Tesla face au réel
- Steve Moradel
- 22 mars
- 3 min de lecture
Dernière mise à jour : 31 mars
Entre janvier et février 2025, les ventes ont chuté de 70 % en Allemagne, de 45 % en France, en Espagne, en Suède. Le Royaume-Uni s’en sort légèrement mieux, mais dans un contexte fiscal très spécifique. Ailleurs, la baisse est nette, généralisée.
On peut y voir un simple coup d’arrêt. Ce serait une erreur. Depuis des années, j’alerte sur la survalorisation persistante d’une partie des grandes entreprises technologiques américaines. Tesla n’a pas échappé à cette dynamique. Pendant longtemps, l’entreprise a été portée par un récit : un produit à part, une avance technologique, une figure charismatique aux commandes. Mais les récits ne suffisent plus à soutenir des capitalisations massives

L’image d’Elon Musk, ses déclarations, ses provocations, sa gestion de X, ont un impact réel, en particulier en Europe, où le rejet est de plus en plus visible. Beaucoup refusent désormais d’associer un choix de consommation à ce qu’il incarne politiquement.
Ce rejet s’est parfois exprimé de façon violente. En Allemagne et en France, plusieurs véhicules Tesla ont été incendiés ces derniers mois. Ces actes restent isolés, mais leur portée symbolique est forte. Pour certains, Tesla ne représente plus simplement une marque : c’est devenu un signal à contester.
Mais ce rejet ne suffit pas à expliquer la chute des ventes. Le problème est industriel.
Tesla continue de proposer des modèles chers, dans un marché qui se déplace vers des véhicules électriques plus accessibles. Dans cette zone laissée ouverte, des constructeurs chinois comme BYD, MG, XPeng ou Nio s’engouffrent. Ils produisent rapidement, à grande échelle, et à des prix que Tesla ne peut suivre sans compresser fortement ses marges.

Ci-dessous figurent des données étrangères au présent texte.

(** ** The object and the store *)

(** An instance of [diffLinear] once configured: [__init__] sets the three
    attributes to [None], the caller then assigns the two coefficients, and
    [CFL] stays [None] until a stability method stores a value. *)
Record diffLinear : Type := {
  CDaerial : float;
  CDmarine : float;
  CFL : option float
}.

Definition set_CFL (x : float) (d : diffLinear) : diffLinear :=
  {| CDaerial := CDaerial d; CDmarine := CDmarine d; CFL := Some x |}.

(** The state a method runs in: the instance [self] and the arrays of the
    process, addressed by reference. *)
Record world : Type := {
  self : diffLinear;
  heap : list ndarray
}.

(** Computations read and write the world and may raise; a raised
    exception keeps the world reached so far. *)
Definition M (A : Type) : Type := world -> result A * world.

Definition ret {A : Type} (a : A) : M A := fun w => (Ok a, w).

Definition bind {A B : Type} (m : M A) (f : A -> M B) : M B :=
  fun w =>
    match m w with
    | (Ok a, w') => f a w'
    | (Raise e, w') => (Raise e, w')
    end.

Notation "x <- m ;; k" := (bind m (fun x => k))
  (at level 61, m at next level, right associativity).
Notation "m ;;; k" := (bind m (fun _ => k))
  (at level 61, right associativity).
(** Every code cell in notebook order, plots included: one kernel is the
    result of every run, whatever the state of NumPy's generator and of
    seaborn's; its table is the one drawn from the generator seeded with 42,
    and only what is drawn in the plots takes seaborn's states. *)
Lemma run_notebook_plots_final {HL : NumLibLaws L} {P : PlotLib} :
  let choice := random_choice segments 150 [decimal 5 1; decimal 3 1; decimal 2 1] (seed 42) in
  let revenue := random_normal (of_Z 100000) (of_Z 30000) 150 (snd choice) in
  let margin := random_uniform (decimal 6 1) (decimal 85 2) 150 (snd revenue) in
  let cac := random_normal (of_Z 20000) (of_Z 5000) 150 (snd margin) in
  let years := random_randint 1 6 150 (snd cac) in
  exists (k : kernel) (cltv ratio : list float)
         (by_cohort : list summary_row) (by_cltv : list (string * float)),
    (forall (g0 : rng) (b : nat -> bootstrap_state),
       run_notebook_plots g0 b =
         ret (k, [barplot (Segment (df k)) (Annual_Revenue (df k)) (b 0%nat);
                  barplot (Segment (df k)) (Gross_Margin (df k)) (b 1%nat);
                  barplot (Segment (df k)) (CAC (df k)) (b 2%nat);
                  barplot (Segment (df k)) (map of_Z (Retention_Years (df k))) (b 3%nat);
                  barplot (map fst by_cltv) (map snd by_cltv) (b 4%nat);
                  barplot (Segment (df k)) ratio (b 5%nat)]) /\
       run_notebook g0 = ret k /\
       fst (cell_setup g0) = snd years) /\
    Customer_ID (df k) = map Z.of_nat (seq 1 150) /\
    Segment (df k) = fst choice /\
    Annual_Revenue (df k) = map (clip_lower 20000) (map round2 (fst revenue)) /\
    Gross_Margin (df k) = map round2 (fst margin) /\
    CAC (df k) = map (clip_lower 5000) (map round2 (fst cac)) /\
    Retention_Years (df k) = fst years /\
    rows (df k) = 150%nat /\
    aligned (df k) /\
    CLTV (df k) = Some cltv /\
    cltv = map round2
             (zip_with (fun x n => fmul x (of_Z n))
                (zip_with fmul (Annual_Revenue (df k)) (Gross_Margin (df k)))
                (Retention_Years (df k))) /\
    length cltv = 150%nat /\
    CLTV_CAC_Ratio (df k) = Some ratio /\
    ratio = map round2 (zip_with fdiv cltv (CAC (df k))) /\
    length ratio = 150%nat /\
    cohort_summary k = Some by_cohort /\
    map summary_Segment by_cohort = group_keys (fst choice) /\
    cltv_summary k = Some by_cltv /\
    map fst by_cltv = group_keys (fst choice).
Proof.
  cbv zeta.
  pose proof (random_choice_length segments 150 [decimal 5 1; decimal 3 1; decimal 2 1]
                (seed 42)) as L1.
  set (choice := random_choice segments 150 _ (seed 42)) in *.
  pose proof (random_normal_length (of_Z 100000) (of_Z 30000) 150 (snd choice)) as L2.
  set (revenue := random_normal (of_Z 100000) (of_Z 30000) 150 (snd choice)) in *.
  pose proof (random_uniform_length (decimal 6 1) (decimal 85 2) 150 (snd revenue)) as L3.
  set (margin := random_uniform (decimal 6 1) (decimal 85 2) 150 (snd revenue)) in *.
  pose proof (random_normal_length (of_Z 20000) (of_Z 5000) 150 (snd margin)) as L4.
  set (cac := random_normal (of_Z 20000) (of_Z 5000) 150 (snd margin)) in *.
  pose proof (random_randint_length 1 6 150 (snd cac)) as L5.
  set (years := random_randint 1 6 150 (snd cac)) in *.
  assert (Hdata : data (seed 42) =
            ({| Customer_ID := map Z.of_nat (seq 1 150);
                Segment := fst choice;
                Annual_Revenue := map round2 (fst revenue);
                Gross_Margin := map round2 (fst margin);
                CAC := map round2 (fst cac);
                Retention_Years := fst years;
                CLTV := None;
                CLTV_CAC_Ratio := None |}, snd years)) by apply data_columns.
  set (d0 := {| Customer_ID := map Z.of_nat (seq 1 150);
                Segment := fst choice;
                Annual_Revenue := map round2 (fst revenue);
                Gross_Margin := map round2 (fst margin);
                CAC := map round2 (fst cac);
                Retention_Years := fst years;
                CLTV := None;
                CLTV_CAC_Ratio := None |}) in *.
  assert (Halign : aligned d0).
  { unfold aligned, rows, d0.
    cbn [Customer_ID Segment Annual_Revenue Gross_Margin CAC Retention_Years].
    rewrite !length_map, length_seq, L1, L2, L3, L4, L5.
    repeat split. }
  assert (Hsetup : forall g0 : rng,
            cell_setup g0 =
            (snd years, ret {| df := clean d0; cohort_summary := None; cltv_summary := None |})).
  { intros g0. unfold cell_setup. change (np_random_seed 42 g0) with (seed 42).
    rewrite Hdata, (DataFrame_aligned d0 Halign), bind_ret. reflexivity. }
  pose (d := clean d0).
  pose (cltv := map round2
                  (zip_with (fun x n => fmul x (of_Z n))
                     (zip_with fmul (Annual_Revenue d) (Gross_Margin d))
                     (Retention_Years d))).
  pose (ratio := map round2 (zip_with fdiv cltv (CAC d))).
  pose (by_cohort :=
          map (fun key =>
                 {| summary_Segment := key;
                    mean_Annual_Revenue :=
                      round2 (mean (group_cells key (Segment d) (Annual_Revenue d)));
                    mean_Gross_Margin :=
                      round2 (mean (group_cells key (Segment d) (Gross_Margin d)));
                    mean_CAC := round2 (mean (group_cells key (Segment d) (CAC d)));
                    mean_Retention_Years :=
                      round2 (mean (map of_Z (group_cells key (Segment d)
                                                (Retention_Years d)))) |})
              (group_keys (Segment d))).
  pose (by_cltv := map (fun key => (key, round2 (mean (group_cells key (Segment d) cltv))))
                       (group_keys (Segment d))).
  exists {| df := set_CLTV_CAC_Ratio ratio (set_CLTV cltv d);
            cohort_summary := Some by_cohort;
            cltv_summary := Some by_cltv |}, cltv, ratio, by_cohort, by_cltv.
  split.
  - intros g0 b. unfold run_notebook_plots, run_notebook. rewrite (Hsetup g0). cbn [fst snd].
    rewrite !bind_ret.
    unfold later_cells, run_cells.
    unfold cell_cohort_summary. cbv zeta. rewrite !bind_ret.
    unfold cell_cohort_plots. cbv zeta. rewrite bind_ret.
    rewrite !cell_cltv_eq, !bind_ret.
    erewrite !cell_cltv_summary_eq by reflexivity. rewrite !bind_ret.
    unfold plot_cltv_summary. cbn [cltv_summary]. rewrite bind_ret.
    erewrite !cell_ratio_eq by reflexivity. rewrite !bind_ret.
    unfold cell_ratio_plot.
    cbn [df set_df set_CLTV set_CLTV_CAC_Ratio CLTV_CAC_Ratio]. rewrite bind_ret.
    split; [| split]; reflexivity.
  - unfold aligned, rows, by_cohort, by_cltv, ratio, cltv, d, clean, d0.
    cbn [df set_df set_CLTV set_CLTV_CAC_Ratio cohort_summary cltv_summary
         Customer_ID Segment Annual_Revenue Gross_Margin CAC Retention_Years CLTV
         CLTV_CAC_Ratio set_Annual_Revenue set_CAC].
    rewrite !(map_map _ summary_Segment), !(map_map _ fst). cbn [summary_Segment fst].
    rewrite !map_id.
    rewrite !length_map, !length_zip_with, !length_map, !length_zip_with, !length_map,
      length_seq, L1, L2, L3, L4, L5.
    repeat split.
Qed.

Lemma row_exists {A : Type} (col : list A) (i : nat) :
  (i < length col)%nat -> exists x, nth_error col i = Some x.
Proof.
  intros Hi. destruct (nth_error col i) as [x |] eqn:Hx.
  - exists x. reflexivity.
  - apply nth_error_None in Hx. lia.
Qed.

End CustomerProfitabilityFacts.

Section Analysis.
Import CustomerProfitability.

(** The sample library obeys the laws. *)
Lemma sample_laws : NumLibLaws Sample.lib.
Proof.
  constructor; cbn; unfold Sample.draw; intros; cbn [fst];
    try (rewrite length_map, length_seq; reflexivity).
  apply Forall_map, Forall_forall. intros i _.
  destruct (Z.even _); [assumption | reflexivity].
Qed.

(** C3. The code cells, run in order, raise nothing, and for every one of the
    150 customer rows the CLTV cell is [(Annual_Revenue * Gross_Margin) *
    Retention_Years] of that row rounded to 2 decimals: revenue times margin
    times retention years. *)
Theorem cltv_formula (L : NumLib) (HL : NumLibLaws L) (g0 : rng) :
  exists (k : kernel) (cltv : list float),
    run_notebook g0 = ret k /\
    rows (df k) = 150%nat /\
    CLTV (df k) = Some cltv /\
    length cltv = 150%nat /\
    forall i : nat, (i < 150)%nat ->
      exists (revenue margin : float) (years : Z),
        nth_error (Annual_Revenue (df k)) i = Some revenue /\
        nth_error (Gross_Margin (df k)) i = Some margin /\
        nth_error (Retention_Years (df k)) i = Some years /\
        nth_error cltv i = Some (round2 (fmul (fmul revenue margin) (of_Z years))).
Proof.
  destruct (run_notebook_final g0)
    as (k & cltv & ratio & Hrun & Hinv & Hcltv & -> & Hlen & _).
  destruct Hinv as (Hrows & (_ & Hrev & Hgm & _ & Hyears) & _).
  exists k. eexists. split; [exact Hrun |]. split; [exact Hrows |].
  split; [exact Hcltv |]. split; [exact Hlen |].
  intros i Hi.
  destruct (row_exists (Annual_Revenue (df k)) i) as [revenue Hr]; [lia |].
  destruct (row_exists (Gross_Margin (df k)) i) as [margin Hm]; [lia |].
  destruct (row_exists (Retention_Years (df k)) i) as [years Hy]; [lia |].
  exists revenue, margin, years. repeat split; try assumption.
  rewrite nth_error_map, !nth_error_zip_with, Hr, Hm, Hy. reflexivity.
Qed.
(** * tfmodellib: batching helpers, config persistence, model life cycle, VAE loss

    A shallow embedding of [tfmodellib/tfmodel.py] and of the graph builder
    and the loss of [tfmodellib/vae.py].  Python integers are [Z]; Python
    floats are binary64 numbers and the numbers of a float32 tensor are
    binary32 numbers, both as [spec_float]; Python lists are [list];
    insertion-ordered dicts are association lists updated in place; an
    attribute that may not have been assigned yet is an [option]; code that
    mutates the instance or raises runs in the monad [M] below, in which the
    state survives a raised exception, as it does in Python. *)

From Stdlib Require Import ZArith String Ascii Bool Lia List.
From Stdlib Require Import Relations RelationClasses Morphisms.
From Stdlib Require Import DecimalString.
From Stdlib Require Import SpecFloat.
Import ListNotations.
Open Scope string_scope.
Open Scope list_scope.
Open Scope Z_scope.

(** ** Exceptions *)

Inductive exn : Type :=
| NameError (name : string)
| AttributeError (attr : string)
| IndexError (msg : string)
| KeyError (key : string)
| ValueError (msg : string)
| TypeError (msg : string)
| NotImplementedError (msg : string)
| ImportError (module : string)
| IOError (path : string)
| JSONDecodeError (path : string)
| NotFoundError (path : string)
| ZeroDivisionError
| SystemExit (code : Z).

(** [isinstance(e, Exception)]: every class above but [SystemExit], which
    derives from [BaseException] only, so that [except Exception] lets it
    pass.  [IOError] stands for [OSError] and its subclasses. *)
Definition is_exception (e : exn) : bool :=
  match e with
  | SystemExit _ => false
  | _ => true
  end.

(** ** Python sequences: [len], slices, [range] *)

Module Py.
Section Seq.
Context {A : Type}.

Definition len (l : list A) : Z := Z.of_nat (length l).

(** A slice bound is brought into [0..n]: a negative bound counts from the
    end, anything beyond an end is clipped. *)
Definition clip (n i : Z) : Z :=
  if i <? 0 then Z.max (i + n) 0 else Z.min i n.

(** [l[lo:hi]] *)
Definition slice (l : list A) (lo hi : Z) : list A :=
  let a := clip (len l) lo in
  let b := clip (len l) hi in
  firstn (Z.to_nat (b - a)) (skipn (Z.to_nat a) l).

(** [l[i]] on a list *)
Definition item (l : list A) (i : Z) : exn + A :=
  let j := if i <? 0 then i + len l else i in
  if j <? 0 then inl (IndexError "list index out of range")
  else match nth_error l (Z.to_nat j) with
       | Some x => inr x
       | None => inl (IndexError "list index out of range")
       end.
End Seq.

(** Number of elements of [range(start, stop, step)]. *)
Definition range_len (start stop step : Z) : Z :=
  if 0 <? step then
    if start <? stop then (stop - start - 1) / step + 1 else 0
  else if step <? 0 then
    if stop <? start then (start - stop - 1) / (- step) + 1 else 0
  else 0.

(** [range(start, stop, step)], a [ValueError] for a zero step. *)
Definition range3 (start stop step : Z) : exn + list Z :=
  if step =? 0 then inl (ValueError "range() arg 3 must not be zero")
  else inr (map (fun j => start + Z.of_nat j * step)
                (seq 0 (Z.to_nat (range_len start stop step)))).

(** [range(n)] *)
Definition range (n : Z) : list Z :=
  map Z.of_nat (seq 0 (Z.to_nat n)).
End Py.

(** ** [chunklist] *)

Section Chunklist.
Context {A : Type}.

(** The body of the [for i in range(0, len(values), length)] loop, over
    the indices still to visit; the list collects what the generator
    yields, and [return] ends it. *)
Fixpoint chunklist_loop (values : list A) (length_ : Z) (indices : list Z)
  : list (list A) :=
  match indices with
  | [] => []
  | i :: rest =>
      let out := Py.slice values i (i + length_) in
      if Py.len out =? length_
      then out :: chunklist_loop values length_ rest
      else []
  end.

Definition chunklist (values : list A) (length_ : Z) : exn + list (list A) :=
  match Py.range3 0 (Py.len values) length_ with
  | inl e => inl e
  | inr indices => inr (chunklist_loop values length_ indices)
  end.

(** Cutting [m] times at most [k] leading elements off a list, stopping
    at the first short piece: what the loop does, without indices. *)
Fixpoint chop (m k : nat) (l : list A) : list (list A) :=
  match m with
  | O => []
  | S m' =>
      if (length (firstn k l) =? k)%nat
      then firstn k l :: chop m' k (skipn k l)
      else []
  end.
End Chunklist.

(** ** Facts about slices and [chunklist] *)

Section ChunklistFacts.
Context {A : Type}.
Implicit Types (l values : list A).

Lemma firstn_add_skipn (a b : nat) l :
  firstn (a + b) l = firstn a l ++ firstn b (skipn a l).
Proof.
  revert l; induction a as [|a IH]; intros l; simpl.
  - reflexivity.
  - destruct l as [|x l]; simpl.
    + now rewrite firstn_nil.
    + now rewrite IH.
Qed.

Lemma slice_block l (a k : nat) :
  Py.slice l (Z.of_nat a) (Z.of_nat a + Z.of_nat k)
  = firstn k (skipn a l).
Proof.
  unfold Py.slice, Py.clip, Py.len.
  set (n := length l).
  destruct (Z.ltb_spec (Z.of_nat a) 0) as [H|_]; [lia|].
  destruct (Z.ltb_spec (Z.of_nat a + Z.of_nat k) 0) as [H|_]; [lia|].
  destruct (Nat.le_gt_cases n a) as [Hge|Hlt].
  - rewrite !Z.min_r by lia.
    rewrite Z.sub_diag. simpl.
    rewrite (skipn_all2 l) by (subst n; lia).
    now rewrite firstn_nil.
  - rewrite (Z.min_l (Z.of_nat a)) by lia.
    rewrite Nat2Z.id.
    destruct (Z.le_gt_cases (Z.of_nat a + Z.of_nat k) (Z.of_nat n)) as [Hk|Hk].
    + rewrite Z.min_l by lia. f_equal. lia.
    + rewrite Z.min_r by lia.
      rewrite !firstn_all2; [reflexivity| |]; rewrite length_skipn; subst n; lia.
Qed.

Lemma chunklist_loop_chop values (k a m : nat) :
  chunklist_loop values (Z.of_nat k)
    (map (fun j => 0 + Z.of_nat j * Z.of_nat k) (seq a m))
  = chop m k (skipn (a * k) values).
Proof.
  revert a; induction m as [|m IH]; intros a;
    cbn [map seq chunklist_loop chop]; [reflexivity|].
  replace (0 + Z.of_nat a * Z.of_nat k) with (Z.of_nat (a * k)) by lia.
  rewrite slice_block. unfold Py.len.
  rewrite IH.
  replace (S a * k)%nat with (k + a * k)%nat by lia.
  rewrite <- skipn_skipn.
  destruct (Nat.eqb_spec (length (firstn k (skipn (a * k) values))) k) as [E|E].
  - rewrite E, Z.eqb_refl. reflexivity.
  - destruct (Z.eqb_spec (Z.of_nat (length (firstn k (skipn (a * k) values))))
                (Z.of_nat k)) as [E'|_]; [lia|reflexivity].
Qed.

(** [chop] with enough rounds cuts [q] full pieces out of a list of
    length [q * k + r], [r < k]. *)
Lemma chop_full (k : nat) : (0 < k)%nat ->
  forall m l q r,
    length l = (q * k + r)%nat -> (r < k)%nat -> (q <= m)%nat ->
    length (chop m k l) = q
    /\ Forall (fun c => length c = k) (chop m k l)
    /\ concat (chop m k l) = firstn (q * k) l.
Proof.
  intros Hk. induction m as [|m IH]; intros l q r Hl Hr Hq; simpl.
  - assert (q = 0)%nat by lia. subst q. simpl. auto.
  - rewrite length_firstn.
    destruct (Nat.eqb_spec (Nat.min k (length l)) k) as [E|E].
    + destruct q as [|q]; [simpl in Hl; lia|].
      destruct (IH (skipn k l) q r) as (H1 & H2 & H3).
      * rewrite length_skipn. simpl in Hl. lia.
      * exact Hr.
      * lia.
      * simpl. split; [now rewrite H1|]. split.
        -- constructor; [rewrite length_firstn; exact E|exact H2].
        -- rewrite H3. now rewrite <- firstn_add_skipn.
    + assert (q = 0)%nat by (destruct q; [reflexivity|simpl in Hl; lia]).
      subst q. simpl. auto.
Qed.
End ChunklistFacts.

Section ChunklistSpec.
Context {A : Type}.

(** C4.  For a chunk length [k > 0], [chunklist values k] yields exactly
    [len values / k] chunks, each of length exactly [k], in order: put end
    to end they are the first [(len values / k) * k] elements of [values],
    and the [len values mod k] trailing elements are dropped. *)
Theorem chunklist_spec (values : list A) (k : Z) :
  0 < k ->
  exists chunks dropped,
    chunklist values k = inr chunks
    /\ Py.len chunks = Py.len values / k
    /\ Forall (fun c => Py.len c = k) chunks
    /\ concat chunks = firstn (Z.to_nat (Py.len values / k * k)) values
    /\ values = concat chunks ++ dropped
    /\ Py.len dropped = Py.len values mod k.
Proof.
  intros Hk.
  set (n := Py.len values).
  assert (Hn : 0 <= n) by (unfold n, Py.len; lia).
  pose proof (Z.div_mod n k ltac:(lia)) as Hdm.
  pose proof (Z.mod_pos_bound n k Hk) as Hr.
  assert (Hq : 0 <= n / k) by (apply Z.div_pos; lia).
  set (kn := Z.to_nat k).
  set (q := Z.to_nat (n / k)).
  set (r := Z.to_nat (n mod k)).
  set (m := Z.to_nat (Py.range_len 0 n k)).
  assert (Hm : (q <= m)%nat).
  { unfold m, q, Py.range_len.
    destruct (Z.ltb_spec 0 k) as [_|]; [|lia].
    destruct (Z.ltb_spec 0 n) as [Hpos|Hz].
    - apply Z2Nat.inj_le; [lia| |].
      + assert (0 <= (n - 0 - 1) / k) by (apply Z.div_pos; lia). lia.
      + replace ((n - 0 - 1) / k + 1) with ((n - 1 + 1 * k) / k)
          by (rewrite Z.div_add by lia; f_equal; f_equal; lia).
        apply Z.div_le_mono; lia.
    - assert (n = 0) by lia.
      replace (n / k) with 0 by (subst n; rewrite H; reflexivity). lia. }
  assert (Hlen : length values = (q * kn + r)%nat).
  { unfold q, kn, r. apply Nat2Z.inj.
    rewrite Nat2Z.inj_add, Nat2Z.inj_mul, !Z2Nat.id by lia.
    fold (Py.len values). fold n. lia. }
  destruct (chop_full kn ltac:(unfold kn; lia) m values q r Hlen
              ltac:(unfold r, kn; lia) Hm) as (H1 & H2 & H3).
  exists (chop m kn values), (skipn (q * kn) values).
  assert (Hrun : chunklist values k = inr (chop m kn values)).
  { unfold chunklist, Py.range3. fold n.
    destruct (Z.eqb_spec k 0) as [|_]; [lia|].
    fold m. replace k with (Z.of_nat kn) by (unfold kn; lia).
    rewrite chunklist_loop_chop. reflexivity. }
  assert (Hqk : Z.to_nat (n / k * k) = (q * kn)%nat).
  { unfold q, kn. rewrite Z2Nat.inj_mul by lia. reflexivity. }
  repeat split.
  - exact Hrun.
  - unfold Py.len. rewrite H1. unfold q. lia.
  - eapply Forall_impl; [|exact H2].
    intros c Hc. unfold Py.len. rewrite Hc. unfold kn. lia.
  - rewrite Hqk. exact H3.
  - rewrite H3. symmetry. apply firstn_skipn.
  - unfold Py.len. rewrite length_skipn, Hlen.
    replace (q * kn + r - q * kn)%nat with r by lia.
    unfold r. lia.
Qed.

À cela s’ajoute un contexte macroéconomique défavorable : retrait des aides publiques dans plusieurs pays, inflation persistante, hausse du coût du crédit. Et sur le plan produit, Tesla peine à livrer ce qu’elle annonce depuis des années. Toujours pas de modèle abordable lancé. Le Cybertruck reste marginal. La conduite autonome intégrale se fait attendre.
La conséquence est logique : en un an, Tesla a perdu plus de 300 milliards de dollars de capitalisation boursière. Le titre décroche, car les promesses ne compensent plus l’écart entre les projections et les faits.
Cette défiance dépasse le marché. Elle gagne aussi certains investisseurs historiques. Ross Gerber, longtemps l’un des soutiens publics les plus visibles de Tesla, a récemment pris ses distances. Il critique la gestion actuelle, l’absence de gouvernance indépendante, et ce qu’il considère comme un effacement progressif du projet initial. D’autres actionnaires expriment les mêmes réserves. Pas sur la technologie, mais sur la stratégie.
Et pourtant, Tesla reste une entreprise solide. Elle est toujours rentable. Son implantation est forte aux États-Unis, où son écosystème (véhicules, bornes, software, service) reste cohérent et bien intégré. Elle dispose de plus de 20 milliards de dollars de trésorerie, d’une rentabilité nette, et d’un avantage d’échelle qui reste significatif.
Elle tire aussi des revenus stables et peu visibles de la vente de crédits carbone à d’autres constructeurs. Ces transferts réglementaires lui rapportent plus d’un milliard de dollars par an, sans production supplémentaire. Ce levier reste utile pour maintenir une base de cash disponible.
Mais l’époque où Tesla était intouchable semble révolue.
L’entreprise n’est pas en crise au sens strict. Elle n’est pas en faillite, ni menacée à court terme. Elle a les moyens de tenir. Mais elle doit désormais convaincre autrement. En livrant. En exécutant. En réajustant.
On l’a souvent présentée comme une entreprise hors de portée. Aujourd’hui, elle est rattrapée par les réalités d’un marché qui change vite, d’une concurrence qui s’est organisée, et d’une pression croissante sur la gouvernance.
Dans cet univers, rien n’est jamais figé. On disait X (ex-Twitter) fini. En 2024, la plateforme a retrouvé sa valorisation initiale de 44 milliards de dollars et renoue avec les bénéfices. Elle génère un EBITDA comparable à celui d’avant l’acquisition. Ce qui semblait irrécupérable est redevenu rentable.
La tech va vite. Ce n’est pas une vérité poétique. C’est une donnée structurelle. Et elle vaut pour tous, y compris pour Tesla.